=== WHAT THE TASK REQUIRES ===
Transcribe each entry shown below with no difference from the original.

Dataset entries
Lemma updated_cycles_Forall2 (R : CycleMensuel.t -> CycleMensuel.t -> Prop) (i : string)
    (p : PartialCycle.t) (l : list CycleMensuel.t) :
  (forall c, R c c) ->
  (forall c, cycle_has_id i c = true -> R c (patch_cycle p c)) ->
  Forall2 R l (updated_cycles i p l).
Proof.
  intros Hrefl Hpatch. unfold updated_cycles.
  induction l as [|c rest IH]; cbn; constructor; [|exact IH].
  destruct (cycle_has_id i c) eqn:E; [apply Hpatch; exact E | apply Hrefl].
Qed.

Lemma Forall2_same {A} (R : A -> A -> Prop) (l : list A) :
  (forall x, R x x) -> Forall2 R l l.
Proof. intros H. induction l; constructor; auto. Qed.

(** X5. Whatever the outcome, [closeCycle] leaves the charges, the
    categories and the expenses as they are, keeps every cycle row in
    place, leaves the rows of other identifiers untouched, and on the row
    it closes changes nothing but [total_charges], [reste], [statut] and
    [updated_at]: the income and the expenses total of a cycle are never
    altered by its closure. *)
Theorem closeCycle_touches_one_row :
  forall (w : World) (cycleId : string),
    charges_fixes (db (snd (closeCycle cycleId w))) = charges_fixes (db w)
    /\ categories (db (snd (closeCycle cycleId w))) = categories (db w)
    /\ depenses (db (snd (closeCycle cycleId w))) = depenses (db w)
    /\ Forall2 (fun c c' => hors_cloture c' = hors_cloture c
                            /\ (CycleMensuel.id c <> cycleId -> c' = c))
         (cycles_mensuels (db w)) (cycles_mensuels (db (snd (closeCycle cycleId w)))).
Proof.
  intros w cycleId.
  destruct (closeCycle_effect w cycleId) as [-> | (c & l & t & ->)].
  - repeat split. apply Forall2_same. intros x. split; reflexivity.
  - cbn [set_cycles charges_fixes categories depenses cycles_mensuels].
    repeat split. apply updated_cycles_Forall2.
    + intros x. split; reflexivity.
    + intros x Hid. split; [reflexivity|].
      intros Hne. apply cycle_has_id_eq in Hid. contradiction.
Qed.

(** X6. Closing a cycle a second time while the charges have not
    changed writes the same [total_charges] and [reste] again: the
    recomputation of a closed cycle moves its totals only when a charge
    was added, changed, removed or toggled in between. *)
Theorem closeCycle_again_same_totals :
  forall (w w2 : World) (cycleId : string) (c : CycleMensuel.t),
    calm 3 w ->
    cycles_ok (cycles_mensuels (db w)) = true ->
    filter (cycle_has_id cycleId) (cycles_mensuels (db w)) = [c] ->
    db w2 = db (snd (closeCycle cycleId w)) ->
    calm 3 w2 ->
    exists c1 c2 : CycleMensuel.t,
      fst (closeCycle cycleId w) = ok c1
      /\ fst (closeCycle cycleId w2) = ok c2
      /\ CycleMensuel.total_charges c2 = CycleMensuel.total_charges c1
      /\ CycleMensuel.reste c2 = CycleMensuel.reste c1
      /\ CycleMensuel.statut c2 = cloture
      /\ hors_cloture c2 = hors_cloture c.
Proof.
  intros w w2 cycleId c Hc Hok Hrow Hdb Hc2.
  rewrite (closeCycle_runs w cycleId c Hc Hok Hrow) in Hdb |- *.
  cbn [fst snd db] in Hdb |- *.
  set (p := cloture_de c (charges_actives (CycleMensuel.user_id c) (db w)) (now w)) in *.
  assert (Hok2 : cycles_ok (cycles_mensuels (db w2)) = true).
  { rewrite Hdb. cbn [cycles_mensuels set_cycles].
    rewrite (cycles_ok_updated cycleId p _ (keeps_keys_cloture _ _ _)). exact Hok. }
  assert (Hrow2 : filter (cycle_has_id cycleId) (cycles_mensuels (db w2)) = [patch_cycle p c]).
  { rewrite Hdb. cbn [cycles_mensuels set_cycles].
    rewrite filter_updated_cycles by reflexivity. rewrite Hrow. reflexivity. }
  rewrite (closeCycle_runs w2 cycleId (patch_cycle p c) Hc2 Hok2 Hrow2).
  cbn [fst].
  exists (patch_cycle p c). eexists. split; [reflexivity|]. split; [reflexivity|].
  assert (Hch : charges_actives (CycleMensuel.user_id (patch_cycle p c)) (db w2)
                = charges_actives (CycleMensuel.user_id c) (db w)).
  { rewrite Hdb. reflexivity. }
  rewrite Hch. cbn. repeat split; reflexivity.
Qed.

=== SOLUTION TO THIS TASK ===
Lemma updated_cycles_Forall2 (R : CycleMensuel.t -> CycleMensuel.t -> Prop) (i : string)
    (p : PartialCycle.t) (l : list CycleMensuel.t) :
  (forall c, R c c) ->
  (forall c, cycle_has_id i c = true -> R c (patch_cycle p c)) ->
  Forall2 R l (updated_cycles i p l).
Proof.
  intros Hrefl Hpatch. unfold updated_cycles.
  induction l as [|c rest IH]; cbn; constructor; [|exact IH].
  destruct (cycle_has_id i c) eqn:E; [apply Hpatch; exact E | apply Hrefl].
Qed.

Lemma Forall2_same {A} (R : A -> A -> Prop) (l : list A) :
  (forall x, R x x) -> Forall2 R l l.
Proof. intros H. induction l; constructor; auto. Qed.

(** X5. Whatever the outcome, [closeCycle] leaves the charges, the
    categories and the expenses as they are, keeps every cycle row in
    place, leaves the rows of other identifiers untouched, and on the row
    it closes changes nothing but [total_charges], [reste], [statut] and
    [updated_at]: the income and the expenses total of a cycle are never
    altered by its closure. *)
Theorem closeCycle_touches_one_row :
  forall (w : World) (cycleId : string),
    charges_fixes (db (snd (closeCycle cycleId w))) = charges_fixes (db w)
    /\ categories (db (snd (closeCycle cycleId w))) = categories (db w)
    /\ depenses (db (snd (closeCycle cycleId w))) = depenses (db w)
    /\ Forall2 (fun c c' => hors_cloture c' = hors_cloture c
                            /\ (CycleMensuel.id c <> cycleId -> c' = c))
         (cycles_mensuels (db w)) (cycles_mensuels (db (snd (closeCycle cycleId w)))).
Proof.
  intros w cycleId.
  destruct (closeCycle_effect w cycleId) as [-> | (c & l & t & ->)].
  - repeat split. apply Forall2_same. intros x. split; reflexivity.
  - cbn [set_cycles charges_fixes categories depenses cycles_mensuels].
    repeat split. apply updated_cycles_Forall2.
    + intros x. split; reflexivity.
    + intros x Hid. split; [reflexivity|].
      intros Hne. apply cycle_has_id_eq in Hid. contradiction.
Qed.

(** X6. Closing a cycle a second time while the charges have not
    changed writes the same [total_charges] and [reste] again: the
    recomputation of a closed cycle moves its totals only when a charge
    was added, changed, removed or toggled in between. *)
Theorem closeCycle_again_same_totals :
  forall (w w2 : World) (cycleId : string) (c : CycleMensuel.t),
    calm 3 w ->
    cycles_ok (cycles_mensuels (db w)) = true ->
    filter (cycle_has_id cycleId) (cycles_mensuels (db w)) = [c] ->
    db w2 = db (snd (closeCycle cycleId w)) ->
    calm 3 w2 ->
    exists c1 c2 : CycleMensuel.t,
      fst (closeCycle cycleId w) = ok c1
      /\ fst (closeCycle cycleId w2) = ok c2
      /\ CycleMensuel.total_charges c2 = CycleMensuel.total_charges c1
      /\ CycleMensuel.reste c2 = CycleMensuel.reste c1
      /\ CycleMensuel.statut c2 = cloture
      /\ hors_cloture c2 = hors_cloture c.
Proof.
  intros w w2 cycleId c Hc Hok Hrow Hdb Hc2.
  rewrite (closeCycle_runs w cycleId c Hc Hok Hrow) in Hdb |- *.
  cbn [fst snd db] in Hdb |- *.
  set (p := cloture_de c (charges_actives (CycleMensuel.user_id c) (db w)) (now w)) in *.
  assert (Hok2 : cycles_ok (cycles_mensuels (db w2)) = true).
  { rewrite Hdb. cbn [cycles_mensuels set_cycles].
    rewrite (cycles_ok_updated cycleId p _ (keeps_keys_cloture _ _ _)). exact Hok. }
  assert (Hrow2 : filter (cycle_has_id cycleId) (cycles_mensuels (db w2)) = [patch_cycle p c]).
  { rewrite Hdb. cbn [cycles_mensuels set_cycles].
    rewrite filter_updated_cycles by reflexivity. rewrite Hrow. reflexivity. }
  rewrite (closeCycle_runs w2 cycleId (patch_cycle p c) Hc2 Hok2 Hrow2).
  cbn [fst].
  exists (patch_cycle p c). eexists. split; [reflexivity|]. split; [reflexivity|].
  assert (Hch : charges_actives (CycleMensuel.user_id (patch_cycle p c)) (db w2)
                = charges_actives (CycleMensuel.user_id c) (db w)).
  { rewrite Hdb. reflexivity. }
  rewrite Hch. cbn. repeat split; reflexivity.
Qed.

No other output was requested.